Il 2 aprile 1982 inizia la guerra delle Falkland

Le radici della guerra affondano nel XIX secolo

Il 2 aprile 1982 le truppe argentine sbarcano sulle Isole Falkland, territorio britannico d’oltremare situato nell’Atlantico meridionale. L’invasione segna l’inizio di un conflitto armato che durerà 74 giorni e causerà la morte di 907 persone, tra cui 649 argentini e 255 britannici.

Le cause del conflitto

Le radici della guerra affondano nel XIX secolo, quando sia l’Argentina che il Regno Unito rivendicarono la sovranità sulle isole. La disputa rimase irrisolta per decenni, con entrambi i Paesi che rafforzarono la propria presenza militare nell’area.

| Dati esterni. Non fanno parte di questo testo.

Lemma object_loop_step fuel d c l p h r h' :
  parse_post_at fuel -> object_loop (S fuel) d (VObject c l) p h = (r, h') -> wf (VObject c l) ->
  ppost p (blocks (VObject c l)) h h' r.
Proof.
  intros (IHv & _ & _ & _ & IHl) H Hwf. cbn [object_loop] in H.
  pose proof (skip_ws_length p) as Hp. set (p1 := skip_ws p) in *.
  destruct (head_is p1 x22) eqn:Eq; cbn [negb] in H; [|minv H; destroy_facts; simpl in *; hsolve].
  apply bind_inv in H as (r1 & h1 & E & H). apply parse_string_raw_spec in E; [|by destruct p1].
  destruct r1 as [| |[key p2]]; [done|minv H; destroy_facts; simpl in *; hsolve|].
  destruct E as (Hs1 & Hu & Hl2).
  set (p3 := skip_ws p2) in *. pose proof (skip_ws_length p2) as Hp3. fold p3 in Hp3.
  destruct (head_is p3 ":"%byte) eqn:Ec; cbn [negb] in H; [|minv H; destroy_facts; simpl in *; hsolve].
  set (p4 := skip_ws (tail p3)) in *.
  pose proof (skip_ws_length (tail p3)) as Hp4. fold p4 in Hp4. pose proof (tail_length p3) as Ht3.
  apply bind_inv in H as (r2 & h2 & E & H). apply IHv in E.
  destruct r2 as [| |[val p5]]; [minv H; done|minv H; destroy_facts; simpl in *; hsolve|].
  destruct E as (Hs2 & Hwv & Hl5). apply bind_inv in H as ([st o] & h3 & E & H).
  apply object_set_spec in E as (c' & l' & -> & Hwf' & Hs3 & _); [|done..].
  apply bind_inv in H as (u & h4 & E & H).
  destruct (decide (st = MCP_OK)) as [->|Hne].
  - set (p6 := skip_ws p5) in *. pose proof (skip_ws_length p5) as Hp6. fold p6 in Hp6.
    pose proof (tail_length p6) as Ht6.
    destruct (head_is p6 ","%byte).
    { apply IHl in H; [|done]. apply (ppost_weaken p) in H; [|lia].
      eapply ppost_trans; [|exact H]. hsolve. }
    destruct (head_is p6 "}"%byte).
    { minv H. simpl. split; [simpl in *; hsolve|]. split; [done|]. lia. }
    minv H. destroy_facts. simpl in *. hsolve.
  - destruct st; [done|..]; minv H; destroy_facts; simpl in *; hsolve.
Qed.

Lemma parse_value_post fuel : parse_post_at fuel.
Proof.
  induction fuel as [|fuel IH].
  { repeat split; intros; simpl in *; by minv H. }
  pose proof IH as (IHv & IHa & IHal & IHo & IHol).
  split; [|split; [|split; [|split]]].
  - intros d p h r h' H. cbn [parse_value] in H. destruct p as [|c p]; [minv H; simpl; hsolve|].
    set (p0 := c :: p) in *. assert (p0 <> []) as Hp0 by done.
    destruct (Byte.eqb c "n"%byte).
    { destruct (match_lit p0 _) eqn:Em; [|minv H; simpl; hsolve].
      by apply (literal_spec p0 _ (cs "null") VNull) in H as [? _]. }
    destruct (Byte.eqb c "t"%byte).
    { destruct (match_lit p0 _) eqn:Em; [|minv H; simpl; hsolve].
      by apply (literal_spec p0 _ (cs "true") (VBool true)) in H as [? _]. }
    destruct (Byte.eqb c "f"%byte).
    { destruct (match_lit p0 _) eqn:Em; [|minv H; simpl; hsolve].
      by apply (literal_spec p0 _ (cs "false") (VBool false)) in H as [? _]. }
    destruct (Byte.eqb c x22); [by apply string_value_spec in H as [? _]|].
    destruct (Byte.eqb c "["%byte); [by eapply IHa|].
    destruct (Byte.eqb c "{"%byte); [by eapply IHo|].
    by apply parse_number_spec in H as [? _].
  - intros d p h r h' H Hp. cbn [parse_array] in H. destruct p as [|c p]; [done|]. cbn [tail] in H.
    destruct (MCP_JSON_MAX_DEPTH <? d + 1); [minv H; simpl; hsolve|].
    apply bind_inv in H as (o & h1 & E & H). apply value_new_spec in E as (Hs & Ho & _); [|done].
    destruct Ho as [->| ->]; [minv H; simpl in *; hsolve|].
    pose proof (skip_ws_length p) as Hp1. set (p1 := skip_ws p) in *.
    destruct (head_is p1 "]"%byte).
    { minv H. simpl. split; [simpl in *; hsolve|]. split; [by split|]. pose proof (tail_length p1). lia. }
    apply IHal in H; [|by split]. apply (ppost_weaken (c :: p)) in H; [|simpl; lia].
    eapply ppost_trans; [|exact H]. simpl in *. hsolve.
  - intros d c l p h r h' H Hwf. by eapply array_loop_step.
  - intros d p h r h' H Hp. cbn [parse_object] in H. destruct p as [|c p]; [done|]. cbn [tail] in H.
    destruct (MCP_JSON_MAX_DEPTH <? d + 1); [minv H; simpl; hsolve|].
    apply bind_inv in H as (o & h1 & E & H). apply value_new_spec in E as (Hs & Ho & _); [|done].
    assert (wf (VObject 0 [])) as Hw0 by (apply wf_object; split; [done|]; split; constructor).
    destruct Ho as [->| ->]; [minv H; simpl in *; hsolve|].
    pose proof (skip_ws_length p) as Hp1. set (p1 := skip_ws p) in *.
    destruct (head_is p1 "}"%byte).
    { minv H. simpl. split; [simpl in *; hsolve|]. split; [done|]. pose proof (tail_length p1). lia. }
    apply IHol in H; [|done]. apply (ppost_weaken (c :: p)) in H; [|simpl; lia].
    eapply ppost_trans; [|exact H]. simpl in *. hsolve.
  - intros d c l p h r h' H Hwf. by eapply object_loop_step.
Qed.

(** ** Enough fuel *)

Lemma parse_value_progress fuel d p h v rest h' :
  parse_value fuel d p h = (Got (v, rest), h') -> (length rest < length p)%nat.
Proof. intros H. destruct (parse_value_post fuel) as (Hv & _). by apply Hv in H as (_ & _ & ?). Qed.

Definition parse_fuel_at (fuel : nat) : Prop :=
  (forall d p h r h', parse_value fuel d p h = (r, h') -> (3 * length p + 1 <= fuel)%nat -> r <> OutOfFuel) /\
  (forall d p h r h', parse_array fuel d p h = (r, h') -> p <> [] -> (3 * length p <= fuel)%nat -> r <> OutOfFuel) /\
  (forall d a p h r h', array_loop fuel d a p h = (r, h') -> (3 * length p + 2 <= fuel)%nat -> r <> OutOfFuel) /\
  (forall d p h r h', parse_object fuel d p h = (r, h') -> p <> [] -> (3 * length p <= fuel)%nat -> r <> OutOfFuel) /\
  (forall d o p h r h', object_loop fuel d o p h = (r, h') -> (3 * length p + 2 <= fuel)%nat -> r <> OutOfFuel).

Lemma array_loop_fuel fuel d a p h r h' :
  parse_fuel_at fuel -> array_loop (S fuel) d a p h = (r, h') ->
  (3 * length p + 2 <= S fuel)%nat -> r <> OutOfFuel.
Proof.
  intros (IHv & _ & IHl & _) H Hf. cbn [array_loop] in H.
  pose proof (skip_ws_length p) as Hp. set (p1 := skip_ws p) in *.
  apply bind_inv in H as (r1 & h1 & E & H). pose proof E as E'.
  apply IHv in E; [|lia]. destruct r1 as [| |[item p2]]; [done|by minv H|].
  apply parse_value_progress in E'. apply bind_inv in H as ([st o] & h2 & E2 & H).
  set (p3 := skip_ws p2) in *. pose proof (skip_ws_length p2) as Hp3. fold p3 in Hp3.
  pose proof (tail_length p3).
  destruct st, o; try (minv H; done).
  destruct (head_is p3 ","%byte); [apply IHl in H; [done|lia]|].
  destruct (head_is p3 "]"%byte); by minv H.
Qed.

Nel 1982, la giunta militare argentina, guidata dal generale Leopoldo Galtieri, decise di invadere le isole come atto di nazionalismo e per distogliere l’attenzione dai problemi economici e politici interni.

La guerra

L’invasione argentina iniziale colse di sorpresa il governo britannico, che inviò una task force navale a riconquistare le isole. La guerra che ne seguì fu breve ma intensa, con scontri navali, aerei e terrestri.

La vittoria britannica

Il 14 giugno 1982, le forze argentine si arresero e le Isole Falkland tornarono sotto il controllo britannico. La guerra ebbe un impatto significativo sulla politica interna di entrambi i Paesi. In Argentina, la sconfitta contribuì alla caduta della giunta militare, mentre in Gran Bretagna rafforzò la posizione della premier Margaret Thatcher.

Le conseguenze del conflitto

La guerra delle Falkland/Malvine ha lasciato un’eredità complessa e controversa. La disputa sulla sovranità delle isole rimane irrisolta, con l’Argentina che continua a rivendicare il territorio.